[Saved data entries]
▼
(** * FluentDrama-Japanese: usage metering, voice selection and the
    speech / dialogue services, embedded from the TypeScript sources.

  Layout: the definitions come first, one module per source file
  ([Js] for the JavaScript primitives the code relies on, [Storage] for
  server/storage.ts, [Tts] for server/services/openai-tts.ts, [Speech] for
  server/services/speech-recognition.ts, [Dialogue] for
  server/services/openai.ts, [Routes] for server/routes.ts and [Scene] for
  the drama-scene page of the client); the theorems follow. Further
  modules hold what the properties of the second part of the file need:
  [Metering] sequences of metered requests, [Billing] and [Middleware]
  the price tables and the JSON middleware of server/routes.ts,
  [TtsService] the speech service of server/services/openai-tts.ts,
  [Session] sequences of recordings on the page, [Opening] the setting of
  the scene on the page, [Translation] POST /api/translate-pronunciation
  and [QueryClient] client/src/lib/queryClient.ts.

  Modelling conventions.
  - Strings are byte strings (UTF-8). Characters outside ASCII are
    recognised by their encoding where the code looks at them: white space,
    the Japanese ranges of the language test, the fillers of the
    transcription filter.
  - A JavaScript number is a double. Those of this program are integers,
    infinities and NaN: an integer is kept in [Z], exactly up to 2^53 and
    rounded as a double beyond, in sums, in [parseInt] and in [String]
    (which goes to exponent notation from 10^21).
  - An object literal used as a lookup table is read with [Js.readProp]:
    a key finds the property the literal has under that name, or else
    what the literal inherits from Object.prototype under it, a method or
    the prototype itself.
  - The server reaches the AI provider with [fetch] in the routes and
    through the provider's client library in the services. The world logs
    a request of the first kind and a call of the second kind, once each;
    the client library may send more than one request for a call.
  - The file system is met once, for the temporary file of a recording:
    what it does is a parameter of [Speech.recognizeSpeech].
  - [new Date()] reads the clock of the world; a request is handled at one
    instant.
  - On the page, what runs on a timer (playing a line, the toast shown with
    it) is not part of the state. *)

From Stdlib Require Import ZArith String Ascii List Bool Lia QArith.
From stdpp Require Import base gmap strings list pretty.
▲
INSTRUCTIONS TO FOLLOW: Your response should hold the lines from the first line of the entries above through the line with "- The server", each retyped exactly, and nothing else.

RESULT:
(** * FluentDrama-Japanese: usage metering, voice selection and the
    speech / dialogue services, embedded from the TypeScript sources.

  Layout: the definitions come first, one module per source file
  ([Js] for the JavaScript primitives the code relies on, [Storage] for
  server/storage.ts, [Tts] for server/services/openai-tts.ts, [Speech] for
  server/services/speech-recognition.ts, [Dialogue] for
  server/services/openai.ts, [Routes] for server/routes.ts and [Scene] for
  the drama-scene page of the client); the theorems follow. Further
  modules hold what the properties of the second part of the file need:
  [Metering] sequences of metered requests, [Billing] and [Middleware]
  the price tables and the JSON middleware of server/routes.ts,
  [TtsService] the speech service of server/services/openai-tts.ts,
  [Session] sequences of recordings on the page, [Opening] the setting of
  the scene on the page, [Translation] POST /api/translate-pronunciation
  and [QueryClient] client/src/lib/queryClient.ts.

  Modelling conventions.
  - Strings are byte strings (UTF-8). Characters outside ASCII are
    recognised by their encoding where the code looks at them: white space,
    the Japanese ranges of the language test, the fillers of the
    transcription filter.
  - A JavaScript number is a double. Those of this program are integers,
    infinities and NaN: an integer is kept in [Z], exactly up to 2^53 and
    rounded as a double beyond, in sums, in [parseInt] and in [String]
    (which goes to exponent notation from 10^21).
  - An object literal used as a lookup table is read with [Js.readProp]:
    a key finds the property the literal has under that name, or else
    what the literal inherits from Object.prototype under it, a method or
    the prototype itself.
  - The server reaches the AI provider with [fetch] in the routes and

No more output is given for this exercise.